Let’s get this out of the way, I did not finish Wolf Hall. Not for lack of trying, I promise. But I got 75% of the way through, and was trying to force my way to the end before it was due at the library, when i just realized that I wasn’t enjoying or even absorbing anything I was reading, so what was the point?
Anyway, Wolf Hall is about Thomas Cromwell, a somewhat mysterious figure from English history. He rose from humble beginnings to become a powerful advisor in the court of King Henry VIII. Wolf Hall, the first of a trilogy, covers the period of time when Henry VIII was looking to be granted a divorce from his first wife, Katherine of Aragon, in order to marry Anne Boleyn. It was a trying and treacherous time, full of palace intrigue.
One of my main issues was Mantel’s unorthodox style. Her use of pronouns gave me headaches.
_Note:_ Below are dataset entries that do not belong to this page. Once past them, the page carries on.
(** *** What the pieces do to the caller's events and to nobody else's *)
Definition own c s s' : Prop := rendez s' = rendez s /\ (forall t, t <> c -> ev (th s' t) = ev (th s t)).
#[export] Instance own_preorder c : PreOrder (own c).
Proof. split; [by split|]. intros s1 s2 s3 [H1 H2] [H3 H4]. split; [congruence|]. intros t Ht. by rw H4 // H2. Qed.
Lemma own_upd_th c g : within (own c) (upd_th c g).
Proof. apply within_modify. intros s. split; [done|]. intros t Ht. simpl. by reads. Qed.
Lemma own_on_wheel c p f : within (own c) (on_wheel p f).
Proof. rw /on_wheel. destruct (_ && _); [|auto with within]. apply within_update. by intros; split. Qed.
Hint Resolve own_upd_th own_on_wheel : within.

Lemma current_run s c : current_thread s = Some c -> get_current_thread s = Ok (c, s).
Proof. intros Hc. rw /get_current_thread. mrun. by rw Hc. Qed.

Lemma catch_run c mask s :
  catch_events c mask s =
    Ok (Z.land (pending_events (th s c)) mask,
        s <| th ::= fun m => <[c := (m c) <| pending_events ::= fun p => Z.land p (Z.lnot (Z.land (pending_events (th s c)) mask)) |>]> m |>).
Proof. done. Qed.
Lemma masked_run c s : current_thread s = Some c -> catch_masked s = catch_events c (event_mask (th s c)) s.
Proof. intros Hc. rw /catch_masked {1}/mbind {1}/M_bind (current_run s c Hc). done. Qed.

Lemma catch_own c mask s v s' :
  catch_events c mask s = Ok (v, s') -> own c s s' /\ intr_flags (th s' c) = intr_flags (th s c) /\ quiet s s'.
Proof.
  intros Hr. pose proof (quiet_catch c mask s v s' Hr). rw catch_run in Hr. injection Hr as _ <-. split_and!; [split|..]; try done.
  - intros t Ht. simpl. by reads.
  - simpl. by reads.
Qed.

Lemma resumed_own c ts flags s v s' :
  current_thread s = Some c -> TaskSleepInterruptible_resumed ts flags s = Ok (v, s') ->
  own c s s' /\ intr_flags (th s' c) = 0 /\ quiet s s'.
Proof.
  intros Hc Hr. pose proof (quiet_resumed ts flags s v s' Hr) as Hq. rw /TaskSleepInterruptible_resumed {1}/mbind {1}/M_bind (current_run s c Hc) in Hr.
  apply bind_inv in Hr as (u & s1 & H1 & Hr). split; [|split; [|done]].
  - transitivity s1; [exact (within_run _ _ _ _ _ (own_upd_th c _) H1)|]. clear H1. eapply within_run; [|exact Hr]. apply within_bind; [exact _|auto with within|].
    intros x. destruct (negb ts); [auto with within|]. destruct (timer_armed x); [|auto with within].
    apply within_bind; [exact _|auto with within|]. intros _. apply within_bind; [exact _|auto with within|]. auto with within.
  - injection H1 as _ <-. apply bind_inv in Hr as (x & s1 & [= <- <-] & Hr). revert Hr. simpl.
    destruct (negb ts); [intros [= _ <-]; simpl; by reads|]. reads. simpl. destruct (timer_armed (th s c)); [|intros [= _ <-]; simpl; by reads].
    intros Hr. apply bind_inv in Hr as (u1 & s1 & H1 & Hr). apply bind_inv in Hr as (u2 & s2 & [= _ <-] & Hr).
    injection Hr as _ <-. simpl. reads. move: H1. rw /on_wheel /update. destruct (_ && _); [|done].
    destruct (dl_rem _ _); [|done..]. intros [= _ <-]. simpl. by reads.
Qed.

(** A word has the bit of an event up to 31; from 32 on it has none. *)
Lemma event_bit_set e : 0 <= e < 32 -> Z.testbit (event_bit e) e = true.
Proof. intros He. rw /event_bit /wrap32 Z.mod_pow2_bits_low; [lia|]. rw bit_testbit; [lia|]. by apply bool_decide_true. Qed.
Lemma event_bit_lost e : 32 <= e -> event_bit e = 0.
Proof.
  intros He. rw /event_bit /wrap32 /bit Z.shiftl_1_l. replace e with (e - 32 + 32) by lia. rw Z.pow_add_r; [lia..|]. apply Z.mod_mul. lia.
Qed.

(** The event recorded, and the two outcomes of raising it. *)
Definition raised t e s : sched := s <| th ::= fun m => <[t := (m t) <| pending_events ::= fun p => Z.lor p (event_bit e) |>]> m |>.

Lemma raise_cases s pc c t e :
  kinv s pc -> current_thread s = Some c -> pc c = LKernel ->
  exists s', raise_event t e s = Ok (tt, s') /\ kinv s' pc /\
    ((s' = raised t e s /\ (asleep s t -> has (intr_flags (th s t)) INTRF_EVENT = true ->
        Z.land (Z.lor (pending_events (th s t)) (event_bit e)) (event_mask (th s t)) = 0)) \/
     (exists r, t ∈ rendez s r /\ has (intr_flags (th s t)) INTRF_EVENT = true /\
        s' = woken (raised t e s) r t (list_remove1 t (rendez s r)))).
Proof.
  intros Hi Hc Hpc. set s1 := raised t e s.
  assert (quiet s s1) as Hq. { apply (within_run quiet (upd_th t (fun x => x <| pending_events ::= fun p => Z.lor p (event_bit e) |>)) s tt); [by apply quiet_upd_th|done]. }
  pose proof (quiet_kinv _ _ _ Hq Hi) as Hi1.
  assert (th s1 t = (th s t) <| pending_events ::= fun p => Z.lor p (event_bit e) |>) as Ht. { rw /s1 /raised /=. by reads. }
  assert (raise_event t e s = (if negb (Z.land (Z.lor (pending_events (th s t)) (event_bit e)) (event_mask (th s t)) =? 0)
    then TaskWakeupSpecific t INTRF_EVENT else mret tt) s1) as Hrun.
  { rw /raise_event {1}/mbind {1}/M_bind {1}/upd_th {1}/modify {1}/mbind {1}/M_bind {1}/gets -/(raised t e s) -/s1 Ht. done. }
  rw Hrun. destruct (Z.eqb_spec (Z.land (Z.lor (pending_events (th s t)) (event_bit e)) (event_mask (th s t))) 0) as [E|E].
  { exists s1. split; [done|]. split; [done|by left]. }
  destruct (running_awake _ _ _ Hi1 Hc) as [Hon _]. destruct Hi1 as [Hk1 Hcpu1].
  destruct (TaskWakeupSpecific_spec s1 pc t INTRF_EVENT Hk1) as (s' & Hw & Hk' & Hc' & Hyes & Hno).
  { rw (on_cpu_owner _ _ _ Hk1 Hon Hpc) //. }
  exists s'. split; [done|]. split; [split; [done|by exists c; apply Hc']|]. rw Ht /= orb_false_r in Hyes, Hno.
  destruct (decide (state (th s t) = THREAD_STATE_RENDEZ_BLOCKED /\ has (intr_flags (th s t)) INTRF_EVENT = true)) as [[Hs Hf]|Hn].
  - right. destruct (Hyes Hs Hf) as (r & Hr & ->). by exists r.
  - left. split; [apply Hno; destruct (decide (state (th s t) = THREAD_STATE_RENDEZ_BLOCKED)); [right; apply not_true_is_false; naive_solver|by left]|].
    intros [r Hr] Hf. exfalso. apply Hn. split; [|done].
    by apply (k_rdz _ _ _ Hk1 r t) in Hr as (_ & _ & Hst & _); rw Ht in Hst.
Qed.

Lemma raised_woken s pc t e r :
  kinv s pc -> t ∈ rendez s r -> forall r' y,
  y ∈ rendez (woken (raised t e s) r t (list_remove1 t (rendez s r))) r' <-> y ∈ rendez s r' /\ y <> t.
Proof.
  intros [Hk _] Hr r' y. rw /woken /=. destruct (decide (r = r')) as [<-|Hne]; reads.
  - apply elem_of_list_remove1, (k_rnodup _ _ _ Hk).
  - change (rendez (raised t e s) r') with (rendez s r'). split; [|naive_solver]. intros Hy. split; [done|]. intros ->. apply Hne.
    by apply (kcore_one_rendez s pc None r r' t).
Qed.

Lemma raise_spec s pc ep c t e :
  kinv s pc -> current_thread s = Some c -> pc c = LKernel -> ev_ok s ep ->
  exists s', raise_event t e s = Ok (tt, s') /\ kinv s' pc /\ ev_ok s' ep /\
    pending_events (th s' t) = Z.lor (pending_events (th s t)) (event_bit e) /\
    (asleep s t -> has (intr_flags (th s t)) INTRF_EVENT = true ->
     Z.land (Z.lor (pending_events (th s t)) (event_bit e)) (event_mask (th s t)) <> 0 -> t ∈ B s' /\ ~ asleep s' t).
Proof.
  intros Hi Hc Hpc [O1 O2]. destruct (raise_cases s pc c t e Hi Hc Hpc) as (s' & Hrun & Hi' & Hcase). exists s'. split; [done|]. split; [done|].
  assert (forall y, y <> t -> th (raised t e s) y = th s y) as Hy. { intros y ?. rw /raised /=. by reads. }
  assert (th (raised t e s) t = (th s t) <| pending_events ::= fun p => Z.lor p (event_bit e) |>) as Ht. { rw /raised /=. by reads. }
  destruct Hcase as [[-> Hz]|(r & Hr & Hf & ->)].
  - split_and!; [split|by rw Ht|naive_solver]; intros y; (destruct (decide (y = t)) as [->|]; [rw Ht /=|rw Hy //]); auto.
  - set s2 := woken _ _ _ _. pose proof (raised_woken s pc t e r Hi Hr) as Hw.
    assert (forall y, ev (th s2 y) = ev (th (raised t e s) y)) as Hev. { intros y. by apply (woken_fields ev). }
    split_and!.
    + split.
      * intros y [r' [Hya Hyt]%Hw]. destruct (ev_parts _ _ (Hev y)) as (-> & -> & ->). rw Hy //. apply O1. by exists r'.
      * intros y Hep. destruct (ev_parts _ _ (Hev y)) as (-> & _). destruct (decide (y = t)) as [->|]; [rw Ht /=|rw Hy //]; auto.
    + destruct (ev_parts _ _ (Hev t)) as (_ & -> & _). by rw Ht.
    + intros _ _ _. split; [rw /s2 /woken /=; set_solver|]. intros [r' []%Hw]. done.
Qed.

Lemma sleep_step s pc ep c r ts flags res s' :
  kinv s pc -> ev_ok s ep -> current_thread s = Some c -> may_call s pc c (CSleepIntr r ts flags) ->
  TaskSleepInterruptible r ts flags s = Ok (res, s') ->
  kinv s' pc /\ ev_ok s' (if res is None then <[c := true]> ep else ep) /\ (res <> None -> s' = s).
Proof.
  intros Hi Hok Hc Hm Hr. destruct (call_spec s pc c _ Hi Hc Hm) as (s'' & Hr' & Hi'). simpl in Hr', Hi'.
  rw (void_run _ _ _ _ Hr) in Hr'. injection Hr' as <-. split; [done|]. pose proof (doze c r ts flags s res s' Hc Hr) as Hd.
  destruct (TaskCheckInterruptible (th s c) flags) eqn:E; destruct Hd as [-> Hd]; [by subst|].
  split; [by apply (dozed_ev_ok c flags s)|done].
Qed.

Lemma slept_step s pc ep c ts flags res s' :
  kinv s pc -> ev_ok s ep -> current_thread s = Some c -> TaskSleepInterruptible_resumed ts flags s = Ok (res, s') ->
  kinv s' pc /\ ev_ok s' (<[c := false]> ep) /\ current_thread s' = Some c.
Proof.
  intros Hi Hok Hc Hr. destruct (running_awake _ _ _ Hi Hc) as [_ Ha].
  destruct (resumed_own c ts flags s res s' Hc Hr) as ([H1 H2] & H3 & Hq). split_and!; [by apply (quiet_kinv s)| |].
  - apply (awake_ev_ok c s s' ep); try done. intros t Ht. by reads.
  - by destruct Hq as (_ & _ & _ & _ & _ & _ & _ & ->).
Qed.

Lemma catch_step s pc ep c mask v s' :
  kinv s pc -> ev_ok s ep -> current_thread s = Some c -> catch_events c mask s = Ok (v, s') -> kinv s' pc /\ ev_ok s' ep.
Proof.
  intros Hi Hok Hc Hr. destruct (running_awake _ _ _ Hi Hc) as [_ Ha]. destruct (catch_own c mask s v s' Hr) as ([H1 H2] & H3 & Hq).
  split; [by apply (quiet_kinv s)|]. apply (awake_ev_ok c s s' ep); try done. intros Hep. rw H3. by apply Hok.
Qed.

(** The state in which the wait tests for events. *)
Definition masked c mask s : sched := s <| th ::= fun m => <[c := (m c) <| event_mask := mask |>]> m |>.
Lemma masked_step s pc ep c mask :
  kinv s pc -> ev_ok s ep -> current_thread s = Some c -> kinv (masked c mask s) pc /\ ev_ok (masked c mask s) ep.
Proof.
  intros Hi Hok Hc. destruct (running_awake _ _ _ Hi Hc) as [_ Ha]. split.
  - apply (quiet_kinv s); [|done]. apply (within_run quiet (upd_th c (fun x => x <| event_mask := mask |>)) s tt); [by apply quiet_upd_th|done].
  - apply (awake_ev_ok c s _ ep); try done; [intros t Ht; rw /masked /=; by reads|]. intros Hep. rw /masked /=. reads. by apply Hok.
Qed.

Lemma event_sleep_run s c ts mask :
  current_thread s = Some c ->
  event_sleep ts mask s =
    if Z.land (pending_events (th s c)) mask =? 0 then
      (r ← TaskSleepInterruptible (thread_rendez c) ts INTRF_ALL;
       match r with None => mret None | Some _ => v ← catch_masked; mret (Some v) end) (masked c mask s)
    else (v ← catch_masked; mret (Some v)) (masked c mask s).
Proof.
  intros Hc. rw /event_sleep {1}/mbind {1}/M_bind (current_run s c Hc). rw {1}/mbind {1}/M_bind {1}/upd_th {1}/modify.
  rw {1}/mbind {1}/M_bind {1}/gets -/(masked c mask s). assert (th (masked c mask s) c = (th s c) <| event_mask := mask |>) as ->.
  { rw /masked /=. by reads. } simpl. by destruct (_ =? 0).
Qed.

Lemma wait_step s pc ep c ts mask res s' :
  kinv s pc -> ev_ok s ep -> current_thread s = Some c -> may_call s pc c (CSleepIntr (thread_rendez c) ts INTRF_ALL) ->
  event_sleep ts mask s = Ok (res, s') -> kinv s' pc /\ ev_ok s' (if res is None then <[c := true]> ep else ep).
Proof.
  intros Hi Hok Hc Hm Hr. rw (event_sleep_run s c ts mask Hc) in Hr. destruct (masked_step s pc ep c mask Hi Hok Hc) as [Hi1 Hok1].
  assert (forall v s2, (v ← catch_masked; mret (Some v)) (masked c mask s) = Ok (v, s2) -> v <> None /\ kinv s2 pc /\ ev_ok s2 ep) as Hcatch.
  { intros v s2 Hv. apply bind_inv in Hv as (v' & s3 & H3 & Hv). injection Hv as <- <-. split; [done|].
    rw (masked_run c) // in H3. by apply (catch_step (masked c mask s) pc ep c (event_mask (th (masked c mask s) c)) v'). }
  assert (res <> None -> (v ← catch_masked; mret (Some v)) (masked c mask s) = Ok (res, s') ->
    kinv s' pc /\ ev_ok s' (if res is None then <[c := true]> ep else ep)) as Hgo.
  { intros _ Hv. destruct (Hcatch res s' Hv) as (Hn & ? & ?). by destruct res. }
  destruct (_ =? 0); [|apply Hgo; [by apply (Hcatch res s')|done]].
  apply bind_inv in Hr as (r & s2 & Hr & Hk). assert (may_call (masked c mask s) pc c (CSleepIntr (thread_rendez c) ts INTRF_ALL)) as Hm'.
  { destruct Hm as (H1 & H2 & H3). split_and!; try done. rw /masked /=. by reads. }
  destruct (sleep_step (masked c mask s) pc ep c _ ts INTRF_ALL r s2 Hi1 Hok1 Hc Hm' Hr) as (Hi2 & Hok2 & Heq).
  destruct r as [e|]; [|by injection Hk as <- <-]. rw Heq // in Hk. apply Hgo; [by apply (Hcatch res s')|done].
Qed.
She would write a sentence about another character doing something, and then the next would begin with “He says” or something similar, but the “he” in question wouldn’t refer to the same character, it would refer to Cromwell. Conversations between characters could be maddening to follow as a result. It didn’t help that there were a lot of characters, roughly half of them with the first name Thomas. This includes, of course, the more well-remembered Thomas More. Mantel seems to have been motivated by a desire to tear down Thomas More from the pedestal he was put on by writers like Robert Bolt in A Man For All Seasons. I’ve read some criticism of Wolf Hall on that point from actual historians, but I’m not interested enough to do my own investigation into the matter.
The fight over Henry VIII’s first marriage is a well-known piece of history, but that doesn’t necessarily mean it makes for a good story. The back and forth arguments over the matter get really tedious over time.
I don’t really have much more to say. I know a lot of people really love both this novel and the whole trilogy, so I’m sorry to say that this was a major disappointment to me, and I definitely will not be continuing to the other books.